Will the brand remain intact? If yes, the back-office functions (finance, legal, HR, IT) should be the priority integration, as they will likely result in cost savings as well as bringing the employees slowly into the fold. However, you need to understand the impact any changes will have on customers. For example, if invoices start showing up under the parent company’s name, they are less likely to get paid. Similarly, if employees’ email addresses are migrated to the parent domain, questions will go unanswered and deals will stall.

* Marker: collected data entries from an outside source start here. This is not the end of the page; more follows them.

Lemma delete_cascade_rows db pk :
  let db' := recipe_delete_cascade db pk in
  find_recipe db' pk = None
  /\ (forall r, In r (recipes db') <-> In r (recipes db) /\ recipe_id r <> pk)
  /\ (forall rt, In rt (recipe_tags db') <-> In rt (recipe_tags db) /\ fst rt <> pk)
  /\ (forall ri, In ri (recipe_ingredients db') <->
                 In ri (recipe_ingredients db) /\ ri_recipe ri <> pk)
  /\ (forall ur, In ur (favorites db') <-> In ur (favorites db) /\ ur_recipe ur <> pk)
  /\ (forall ur, In ur (shopping_cart db') <-> In ur (shopping_cart db) /\ ur_recipe ur <> pk)
  /\ users db' = users db /\ tags db' = tags db /\ ingredients db' = ingredients db
  /\ follows db' = follows db.
Proof.
  unfold recipe_delete_cascade, find_recipe; simpl.
  refine (conj (find_filter_negb (fun r => recipe_id r =? pk) _) _).
  split; [intro; apply (in_filter_neq recipe_id pk)|].
  split; [intro; apply (in_filter_neq fst pk)|].
  split; [intro; apply (in_filter_neq ri_recipe pk)|].
  split; [intro; apply (in_filter_neq ur_recipe pk)|].
  split; [intro; apply (in_filter_neq ur_recipe pk)|].
  repeat split.
Qed.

Will the product remain intact? If yes, the go-to-market functions (sales, marketing, ops, customer success) are good candidates for integration in order to drive cross-sell opportunities (selling the acquired company’s product to the parent company’s customers, and vice versa). The key to getting this right is to understand the overlap in ideal customer profile between the parent company and acquired company, as it informs whether you will need to fully integrate the sales teams (same companies, same buyers), have an overlay specialist team (same companies, different buyers), or have completely separate teams (different companies, different buyers). Knowing the future structure of the combined sales team will then inform which sales processes needed to be integrated, which sales tools need to be integrated and where to change sales incentives. Understanding the overlap in customer profile can also inform how much of the product needs to be integrated, and therefore which parts of the tech stack to migrate over.
Will the team remain intact? If the company is an acqui-hire and the product is being shut down, the process still needs to be managed well to avoid bad reputation and legal risk.
Finally, and probably most importantly, be patient! There’s rarely a need to rush an integration. If the company was doing well when you bought it and you did a reasonable amount of due diligence, it’s not going to fall apart tomorrow.